* DESCRIPTION OF THE TASK: Records follow. Pull out every line that contains "holds".

[Stored data]
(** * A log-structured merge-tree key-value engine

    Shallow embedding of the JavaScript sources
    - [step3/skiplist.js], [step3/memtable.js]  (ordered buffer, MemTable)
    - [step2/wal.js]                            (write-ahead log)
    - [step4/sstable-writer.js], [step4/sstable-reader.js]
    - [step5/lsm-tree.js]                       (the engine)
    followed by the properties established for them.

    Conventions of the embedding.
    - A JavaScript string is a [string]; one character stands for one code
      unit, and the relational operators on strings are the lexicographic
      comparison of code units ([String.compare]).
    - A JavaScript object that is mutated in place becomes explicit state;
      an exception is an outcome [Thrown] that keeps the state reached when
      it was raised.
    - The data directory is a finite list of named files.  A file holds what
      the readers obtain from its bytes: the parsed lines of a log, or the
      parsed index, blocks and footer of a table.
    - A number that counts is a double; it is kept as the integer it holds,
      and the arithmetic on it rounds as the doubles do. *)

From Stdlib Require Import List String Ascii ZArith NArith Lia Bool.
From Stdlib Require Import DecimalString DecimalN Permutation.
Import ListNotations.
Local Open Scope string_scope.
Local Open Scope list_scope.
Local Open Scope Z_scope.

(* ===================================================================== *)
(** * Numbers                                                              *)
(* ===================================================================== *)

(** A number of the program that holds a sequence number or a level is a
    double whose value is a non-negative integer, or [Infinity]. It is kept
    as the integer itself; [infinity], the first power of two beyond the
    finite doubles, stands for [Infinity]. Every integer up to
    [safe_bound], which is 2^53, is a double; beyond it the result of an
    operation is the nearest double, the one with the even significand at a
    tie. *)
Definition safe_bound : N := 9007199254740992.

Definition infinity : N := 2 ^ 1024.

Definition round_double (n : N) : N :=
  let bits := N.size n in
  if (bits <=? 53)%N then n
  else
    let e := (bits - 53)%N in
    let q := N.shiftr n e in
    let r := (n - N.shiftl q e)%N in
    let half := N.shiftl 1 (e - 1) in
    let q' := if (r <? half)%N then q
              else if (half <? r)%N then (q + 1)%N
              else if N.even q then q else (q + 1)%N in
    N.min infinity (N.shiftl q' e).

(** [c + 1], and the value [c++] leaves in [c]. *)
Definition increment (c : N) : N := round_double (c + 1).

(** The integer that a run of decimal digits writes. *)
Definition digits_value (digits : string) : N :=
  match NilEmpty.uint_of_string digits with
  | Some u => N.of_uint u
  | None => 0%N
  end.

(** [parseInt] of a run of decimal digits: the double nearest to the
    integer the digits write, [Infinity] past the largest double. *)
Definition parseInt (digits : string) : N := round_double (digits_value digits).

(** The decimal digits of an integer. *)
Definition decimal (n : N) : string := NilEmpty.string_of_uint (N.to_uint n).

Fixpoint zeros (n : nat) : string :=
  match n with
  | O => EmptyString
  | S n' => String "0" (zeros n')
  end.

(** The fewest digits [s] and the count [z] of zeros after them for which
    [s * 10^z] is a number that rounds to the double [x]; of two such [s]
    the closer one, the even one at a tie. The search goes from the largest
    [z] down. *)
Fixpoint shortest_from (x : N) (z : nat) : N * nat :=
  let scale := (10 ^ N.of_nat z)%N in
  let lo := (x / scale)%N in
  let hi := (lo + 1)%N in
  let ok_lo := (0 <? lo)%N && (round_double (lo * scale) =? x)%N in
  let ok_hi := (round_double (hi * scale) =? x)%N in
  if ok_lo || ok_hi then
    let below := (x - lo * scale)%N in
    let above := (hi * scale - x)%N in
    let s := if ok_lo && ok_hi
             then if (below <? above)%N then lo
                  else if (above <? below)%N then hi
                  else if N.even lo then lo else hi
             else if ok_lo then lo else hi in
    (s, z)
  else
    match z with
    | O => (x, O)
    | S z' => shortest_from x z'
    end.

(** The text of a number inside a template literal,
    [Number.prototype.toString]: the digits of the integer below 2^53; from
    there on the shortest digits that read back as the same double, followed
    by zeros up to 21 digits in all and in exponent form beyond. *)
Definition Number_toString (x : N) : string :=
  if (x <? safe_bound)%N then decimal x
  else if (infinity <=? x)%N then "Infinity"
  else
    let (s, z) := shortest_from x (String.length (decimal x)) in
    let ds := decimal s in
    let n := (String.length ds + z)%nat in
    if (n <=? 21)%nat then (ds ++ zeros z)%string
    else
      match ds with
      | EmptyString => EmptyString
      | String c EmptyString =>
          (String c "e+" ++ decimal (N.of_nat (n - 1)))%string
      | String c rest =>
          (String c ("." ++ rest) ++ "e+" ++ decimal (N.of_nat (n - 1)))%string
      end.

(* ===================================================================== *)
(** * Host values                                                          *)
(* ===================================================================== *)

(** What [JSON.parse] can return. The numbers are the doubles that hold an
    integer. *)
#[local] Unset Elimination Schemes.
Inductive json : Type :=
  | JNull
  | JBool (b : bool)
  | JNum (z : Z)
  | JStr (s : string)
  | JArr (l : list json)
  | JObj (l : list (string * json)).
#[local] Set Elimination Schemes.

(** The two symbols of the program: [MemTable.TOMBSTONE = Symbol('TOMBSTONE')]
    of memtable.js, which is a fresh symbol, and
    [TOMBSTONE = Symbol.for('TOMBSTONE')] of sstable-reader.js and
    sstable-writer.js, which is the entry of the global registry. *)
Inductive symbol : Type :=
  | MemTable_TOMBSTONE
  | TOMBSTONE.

* EXERCISE SOLUTION:
    - The data directory is a finite list of named files.  A file holds what
    - A number that counts is a double; it is kept as the integer it holds,
(** A number of the program that holds a sequence number or a level is a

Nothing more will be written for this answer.